しかし、カンナはそんな周囲の視線など気にした様子もなく、淡々と歩き続ける。
「すみません。皆、今回の事件で動揺しているだけです。私含めて、多くの生徒達が、本当に先生が犯人だなんて思ってません」
立場上、不適切とも取れる発言なのだが、これまでの先生の功績を考えれば、上からの命令とはいえ、カンナが先生の味方をするのも納得出来る。
「今回の件で、貴方と接触出来るのは此処までです。本当でしたら私が担当したかったのですが、私と先生とでは、公正な判断が出来ないと、そう判断されました」
本来なら、シャーレから此処まで先生を護送する役目は、別の生徒達が担う筈だった。
それを、無理を通して護送までの過程を、担当させてもらったのだろう。
「ありがとう、カンナ。心配してくれて」
「いえ……その……これまでの先生の事を考えれば……っ」
カンナはそう言うと、何か言いたそうに口籠る。しかし、すぐに頭を振ると、先生に向かって頭を下げた。
「申し訳ありません。今のは忘れて下さい。それでは失礼します」
そう言って、局内で待機していた生徒達に引き継ぎを任せると、先生に一礼した後、カンナは去って行った。

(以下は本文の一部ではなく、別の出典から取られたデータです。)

(* ===== verification/SuperBufProps.v ===== *)
(** * Theorems about the super buffer queue

    The invariant of the queue, that every operation keeps it and ends, that
    no buffer is lost or given back twice, and what comes out of the queue. *)

From Stdlib Require Import ZArith Lia.
From stdpp Require Import numbers sets list sorting.
From S2P Require Import Prelude CamTypes Env Threads SuperBuf.

(** ** Laws of the channel interface

    [returned] is the sequence of buffers that were given back to their
    streams; [valid] are the buffers that can be; [allocs] is what the
    allocator answered so far, in order.  Only [op_malloc] asks it. *)

Class SuperbufLaws (W : Type) `{SO : SuperbufOps W} := {
  returned : W -> list buf_ref;
  valid : W -> buf_ref -> Prop;
  allocs : W -> list bool;
  law_get_set : forall q w, get_queue (set_queue q w) = q;
  law_returned_set : forall q w, returned (set_queue q w) = returned w;
  law_valid_set : forall q w b, valid w b -> valid (set_queue q w) b;
  law_allocs_set : forall q w, allocs (set_queue q w) = allocs w;
  law_qbuf : forall b w, valid w b ->
    exists rc w', op_qbuf b w = Some (rc, w') /\ get_queue w' = get_queue w /\
      returned w' = returned w ++ [b] /\ (forall b', valid w b' -> valid w' b') /\ allocs w' = allocs w;
  law_malloc : forall w, exists r w', op_malloc w = Some (r, w') /\ get_queue w' = get_queue w /\
      returned w' = returned w /\ (forall b, valid w b -> valid w' b) /\ allocs w' = allocs w ++ [r];
  law_stream_type : forall h w, exists r w', op_stream_type h w = Some (r, w') /\
      get_queue w' = get_queue w /\ returned w' = returned w /\ (forall b, valid w b -> valid w' b) /\ allocs w' = allocs w;
  law_metadata : forall b w, valid w b -> exists r w', op_metadata b w = Some (r, w') /\
      get_queue w' = get_queue w /\ returned w' = returned w /\ (forall b, valid w b -> valid w' b) /\ allocs w' = allocs w;
  law_led : forall v w, exists w', op_set_needLEDFlash v w = Some (tt, w') /\
      get_queue w' = get_queue w /\ returned w' = returned w /\ (forall b, valid w b -> valid w' b) /\ allocs w' = allocs w
}.

(** ** Invariant *)

(** The buffers of a super buffer and of the queue. *)
Definition node_bufs (n : mm_channel_queue_node_t) : list buf_ref := omap bi_buf (slots n).
Definition all_bufs (l : list mm_channel_queue_node_t) : list buf_ref := concat (node_bufs <$> l).

(** A slot is empty, or holds a buffer of the super buffer's frame. *)
Definition slot_ok (f : Z) (s : mm_camera_buf_info_t) : Prop :=
  (bi_frame_idx s = 0 /\ bi_buf s = None) \/
  (bi_frame_idx s = f /\ f <> 0 /\ is_Some (bi_buf s)).

Record node_ok (ns : Z) (n : mm_channel_queue_node_t) : Prop := {
  no_num : num_of_bufs n = ns;
  no_len : length (super_buf n) = MAX_STREAM_NUM_IN_BUNDLE;
  no_slots : Forall (slot_ok (n_frame_idx n)) (super_buf n);
  no_matched : matched n = complete n;
  no_some : node_bufs n <> []
}.

Definition older (a b : mm_channel_queue_node_t) : Prop := n_frame_idx a < n_frame_idx b.

(** Complete super buffers [m], then incomplete ones [u] in increasing frame
    order, at most one more than the attribute says. *)
Record queue_ok (q : mm_channel_queue_t) (m u : list mm_channel_queue_node_t) : Prop := {
  qo_que : que q = m ++ u;
  qo_m : Forall (fun n => matched n = true) m;
  qo_u : Forall (fun n => matched n = false) u;
  qo_sorted : StronglySorted older u;
  qo_nodes : Forall (node_ok (num_streams q)) (que q);
  qo_streams : 1 <= num_streams q <= Z.of_nat MAX_STREAM_NUM_IN_BUNDLE;
  qo_size : que_size q = Z.of_nat (length (que q));
  qo_fit : Z.of_nat (length (que q)) < 2 ^ 32 - 1;
  qo_match : match_cnt q = Z.of_nat (length m);
  qo_max : 0 <= max_unmatched_frames (attr q) < 255;
  qo_bound : Z.of_nat (length u) <= max_unmatched_frames (attr q) + 1
}.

カンナと別れた後、先生は施設内にある一室へと案内された。
薄暗く、如何にもな取調室の雰囲気の中、先生はパイプ椅子に座るよう促されると、静かに腰を下ろした。
大丈夫。何かの間違いで連れて来られたが、きっとすぐに解放される筈だ。
そう自分に言い聞かせ、取り調べを受けるも、一向に解放される様子はなく、時間だけが過ぎていった。
そして、数時間後。日が沈み始めた頃、漸く取り調べから解放された先生は、局内の留置所に入れられた。
留置所の中は、まるで刑務所のようであり、独房のような部屋が幾つかある。その内の一つに通されると、部屋の鍵を閉められた後、看守から説明を受ける。
「明日の朝までこの部屋で待機だ」
それだけ告げると、看守は部屋の前から去って行く。
独房のような部屋に1人残される先生。部屋は3畳程の大きさであり、室内に置かれた家具等はトイレと簡易ベットのみとなっている。
薄暗く、ジメジメとした独房のような部屋。
「…………」
先生は無言で室内を見渡す。そして、ベットの上に座りながら、これからの事を考えた。
このまま、何時まで此処に拘留されるのだろうか?
仕事の事もあるし、生徒達だって心配している筈だ。
無事に釈放されたら生徒達に会いに行こう。無事に釈放されたと伝えれば、安心してくれる筈。
いや、その前に、生徒を殺めた犯人を探さなくてはならない。私の事はその後でいい。
私がどうなろうと関係ない。生徒の人生を狂わせた事だけは、絶対に許さない。
先生として、大人としての義務を果たさなくては。
「…………」
先生はベットに横になると、静かに瞳を閉じた。
明日の取り調べの為に、体力は温存しなくては。
そう思い、心労が溜まった疲れもあり、先生は静かに意識を手放した。